▸ **MATERIAL PROVIDED**
----------

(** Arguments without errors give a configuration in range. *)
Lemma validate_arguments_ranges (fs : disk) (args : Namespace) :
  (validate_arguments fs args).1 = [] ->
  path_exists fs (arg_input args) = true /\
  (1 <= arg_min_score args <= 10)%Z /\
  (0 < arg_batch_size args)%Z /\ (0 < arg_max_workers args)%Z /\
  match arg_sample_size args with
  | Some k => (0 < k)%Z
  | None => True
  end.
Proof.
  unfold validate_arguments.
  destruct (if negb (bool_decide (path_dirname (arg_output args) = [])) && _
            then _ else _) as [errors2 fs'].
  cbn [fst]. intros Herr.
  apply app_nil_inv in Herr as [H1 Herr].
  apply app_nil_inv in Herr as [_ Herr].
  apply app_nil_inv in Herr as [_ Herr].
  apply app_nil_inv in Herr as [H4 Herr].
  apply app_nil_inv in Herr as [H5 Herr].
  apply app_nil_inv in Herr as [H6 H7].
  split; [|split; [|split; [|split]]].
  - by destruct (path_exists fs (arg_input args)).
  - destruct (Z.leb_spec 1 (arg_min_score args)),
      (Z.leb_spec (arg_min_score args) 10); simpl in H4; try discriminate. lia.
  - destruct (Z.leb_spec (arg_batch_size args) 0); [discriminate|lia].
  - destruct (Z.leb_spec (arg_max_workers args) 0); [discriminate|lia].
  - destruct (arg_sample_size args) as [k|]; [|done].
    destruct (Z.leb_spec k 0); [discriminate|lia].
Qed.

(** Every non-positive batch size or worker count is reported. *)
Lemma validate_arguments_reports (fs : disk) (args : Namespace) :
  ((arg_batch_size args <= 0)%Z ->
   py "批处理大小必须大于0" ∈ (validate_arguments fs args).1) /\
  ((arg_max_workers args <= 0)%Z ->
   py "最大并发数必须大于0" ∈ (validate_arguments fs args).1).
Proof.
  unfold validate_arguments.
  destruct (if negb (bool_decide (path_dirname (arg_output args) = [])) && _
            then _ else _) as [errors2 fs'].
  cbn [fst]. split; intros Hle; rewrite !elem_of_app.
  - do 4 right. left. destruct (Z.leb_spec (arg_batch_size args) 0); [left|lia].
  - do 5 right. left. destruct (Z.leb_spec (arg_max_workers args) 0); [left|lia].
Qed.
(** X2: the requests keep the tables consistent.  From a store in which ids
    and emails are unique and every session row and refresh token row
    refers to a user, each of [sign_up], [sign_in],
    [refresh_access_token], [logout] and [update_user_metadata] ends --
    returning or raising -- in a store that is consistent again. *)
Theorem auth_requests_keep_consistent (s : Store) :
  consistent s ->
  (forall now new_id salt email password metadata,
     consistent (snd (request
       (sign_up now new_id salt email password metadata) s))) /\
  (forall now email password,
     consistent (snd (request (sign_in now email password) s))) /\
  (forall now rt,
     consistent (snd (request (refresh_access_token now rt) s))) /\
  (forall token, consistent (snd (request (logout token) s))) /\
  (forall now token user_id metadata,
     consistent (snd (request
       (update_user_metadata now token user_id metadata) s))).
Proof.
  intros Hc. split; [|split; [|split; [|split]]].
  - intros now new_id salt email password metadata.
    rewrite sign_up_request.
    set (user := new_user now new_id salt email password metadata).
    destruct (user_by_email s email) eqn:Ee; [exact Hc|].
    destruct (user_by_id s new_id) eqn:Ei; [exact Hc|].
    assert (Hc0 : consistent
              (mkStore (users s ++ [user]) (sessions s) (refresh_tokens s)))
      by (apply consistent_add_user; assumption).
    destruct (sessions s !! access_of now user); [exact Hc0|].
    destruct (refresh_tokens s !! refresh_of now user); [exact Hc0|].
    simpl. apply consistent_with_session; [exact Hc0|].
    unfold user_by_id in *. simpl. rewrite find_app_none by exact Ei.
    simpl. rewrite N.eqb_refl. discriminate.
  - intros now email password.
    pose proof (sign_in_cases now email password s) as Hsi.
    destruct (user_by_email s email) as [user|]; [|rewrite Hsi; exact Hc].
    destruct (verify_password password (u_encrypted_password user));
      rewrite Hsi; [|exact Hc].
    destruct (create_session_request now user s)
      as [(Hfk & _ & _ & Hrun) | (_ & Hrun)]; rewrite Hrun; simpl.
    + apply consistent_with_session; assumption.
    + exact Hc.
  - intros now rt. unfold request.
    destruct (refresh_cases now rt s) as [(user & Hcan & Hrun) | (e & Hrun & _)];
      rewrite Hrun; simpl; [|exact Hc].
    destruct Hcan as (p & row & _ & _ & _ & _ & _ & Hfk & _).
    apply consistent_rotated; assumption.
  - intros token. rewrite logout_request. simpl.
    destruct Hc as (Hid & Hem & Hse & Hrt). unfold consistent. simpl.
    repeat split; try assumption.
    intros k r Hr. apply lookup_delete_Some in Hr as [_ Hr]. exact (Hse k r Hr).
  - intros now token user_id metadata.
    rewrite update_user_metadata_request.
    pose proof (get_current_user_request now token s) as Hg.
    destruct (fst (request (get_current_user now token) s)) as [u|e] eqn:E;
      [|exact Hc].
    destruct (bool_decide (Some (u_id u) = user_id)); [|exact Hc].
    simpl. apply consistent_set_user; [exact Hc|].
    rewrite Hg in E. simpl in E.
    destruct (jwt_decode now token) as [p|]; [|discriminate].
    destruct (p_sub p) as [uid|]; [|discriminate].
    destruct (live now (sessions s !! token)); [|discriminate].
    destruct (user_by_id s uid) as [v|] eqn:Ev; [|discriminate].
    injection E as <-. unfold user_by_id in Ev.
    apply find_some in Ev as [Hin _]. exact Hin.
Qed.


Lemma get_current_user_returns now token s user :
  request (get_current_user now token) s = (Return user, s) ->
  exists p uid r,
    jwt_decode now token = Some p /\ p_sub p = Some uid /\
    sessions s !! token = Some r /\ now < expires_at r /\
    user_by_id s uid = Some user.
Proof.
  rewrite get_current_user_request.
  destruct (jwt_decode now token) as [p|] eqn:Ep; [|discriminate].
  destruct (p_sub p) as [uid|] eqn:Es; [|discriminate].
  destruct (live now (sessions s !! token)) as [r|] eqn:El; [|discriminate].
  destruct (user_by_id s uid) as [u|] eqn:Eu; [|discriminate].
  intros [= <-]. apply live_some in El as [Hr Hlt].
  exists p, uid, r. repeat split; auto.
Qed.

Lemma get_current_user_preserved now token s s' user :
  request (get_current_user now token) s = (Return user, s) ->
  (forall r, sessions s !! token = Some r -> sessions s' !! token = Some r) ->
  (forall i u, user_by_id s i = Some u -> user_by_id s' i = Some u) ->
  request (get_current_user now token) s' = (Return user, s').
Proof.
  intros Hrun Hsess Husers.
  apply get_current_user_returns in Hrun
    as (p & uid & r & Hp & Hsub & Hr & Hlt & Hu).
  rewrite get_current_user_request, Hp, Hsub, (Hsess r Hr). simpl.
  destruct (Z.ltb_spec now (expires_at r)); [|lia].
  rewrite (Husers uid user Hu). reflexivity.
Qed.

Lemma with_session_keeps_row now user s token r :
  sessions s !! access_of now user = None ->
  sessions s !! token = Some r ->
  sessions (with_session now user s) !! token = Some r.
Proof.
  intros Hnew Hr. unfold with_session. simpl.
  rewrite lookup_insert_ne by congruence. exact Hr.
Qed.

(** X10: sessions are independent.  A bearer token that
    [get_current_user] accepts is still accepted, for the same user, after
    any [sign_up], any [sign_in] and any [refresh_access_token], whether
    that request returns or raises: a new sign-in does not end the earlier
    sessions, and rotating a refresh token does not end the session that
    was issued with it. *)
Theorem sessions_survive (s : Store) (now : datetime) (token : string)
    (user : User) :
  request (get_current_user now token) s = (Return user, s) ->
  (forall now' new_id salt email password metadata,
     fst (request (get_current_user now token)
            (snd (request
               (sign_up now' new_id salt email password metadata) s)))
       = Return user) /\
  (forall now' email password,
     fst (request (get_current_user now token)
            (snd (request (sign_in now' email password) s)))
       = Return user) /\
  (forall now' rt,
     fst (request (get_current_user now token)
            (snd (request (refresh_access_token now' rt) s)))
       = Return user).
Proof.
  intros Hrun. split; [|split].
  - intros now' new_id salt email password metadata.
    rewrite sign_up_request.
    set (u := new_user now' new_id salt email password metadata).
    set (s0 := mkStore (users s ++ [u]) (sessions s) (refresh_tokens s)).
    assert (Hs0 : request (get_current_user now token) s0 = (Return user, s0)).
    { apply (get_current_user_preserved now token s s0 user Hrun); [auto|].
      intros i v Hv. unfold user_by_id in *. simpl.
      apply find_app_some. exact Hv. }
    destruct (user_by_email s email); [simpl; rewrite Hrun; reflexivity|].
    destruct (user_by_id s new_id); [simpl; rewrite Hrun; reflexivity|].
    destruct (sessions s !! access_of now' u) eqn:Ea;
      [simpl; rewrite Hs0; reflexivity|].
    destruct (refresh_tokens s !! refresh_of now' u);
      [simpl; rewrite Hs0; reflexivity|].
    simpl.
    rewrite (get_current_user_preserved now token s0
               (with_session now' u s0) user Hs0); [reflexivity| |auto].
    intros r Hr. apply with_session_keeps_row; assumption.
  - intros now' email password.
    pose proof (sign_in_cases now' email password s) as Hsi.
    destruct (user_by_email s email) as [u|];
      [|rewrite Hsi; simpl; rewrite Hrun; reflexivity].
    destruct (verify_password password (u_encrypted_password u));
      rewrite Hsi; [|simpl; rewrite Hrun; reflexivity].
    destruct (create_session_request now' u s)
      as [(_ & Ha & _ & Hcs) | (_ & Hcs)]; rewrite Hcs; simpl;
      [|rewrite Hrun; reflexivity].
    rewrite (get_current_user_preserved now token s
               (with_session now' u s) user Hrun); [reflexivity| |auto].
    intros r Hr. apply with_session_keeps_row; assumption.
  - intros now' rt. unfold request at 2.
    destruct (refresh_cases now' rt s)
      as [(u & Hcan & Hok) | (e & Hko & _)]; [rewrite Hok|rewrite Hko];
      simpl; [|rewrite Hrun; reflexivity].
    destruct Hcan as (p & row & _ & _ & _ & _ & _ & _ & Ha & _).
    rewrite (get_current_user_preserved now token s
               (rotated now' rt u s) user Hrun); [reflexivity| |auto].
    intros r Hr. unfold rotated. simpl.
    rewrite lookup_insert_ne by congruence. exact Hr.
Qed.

----------

▸ **REQUIRED WORK**
Take the listing above and repeat exactly the lines from the one containing "fs args).1) /\" through the one containing "[refresh_access_token], [logout] and", both included.

▸ **EXERCISE ANSWER**
   py "批处理大小必须大于0" ∈ (validate_arguments fs args).1) /\
  ((arg_max_workers args <= 0)%Z ->
   py "最大并发数必须大于0" ∈ (validate_arguments fs args).1).
Proof.
  unfold validate_arguments.
  destruct (if negb (bool_decide (path_dirname (arg_output args) = [])) && _
            then _ else _) as [errors2 fs'].
  cbn [fst]. split; intros Hle; rewrite !elem_of_app.
  - do 4 right. left. destruct (Z.leb_spec (arg_batch_size args) 0); [left|lia].
  - do 5 right. left. destruct (Z.leb_spec (arg_max_workers args) 0); [left|lia].
Qed.
(** X2: the requests keep the tables consistent.  From a store in which ids
    and emails are unique and every session row and refresh token row
    refers to a user, each of [sign_up], [sign_in],
    [refresh_access_token], [logout] and [update_user_metadata] ends --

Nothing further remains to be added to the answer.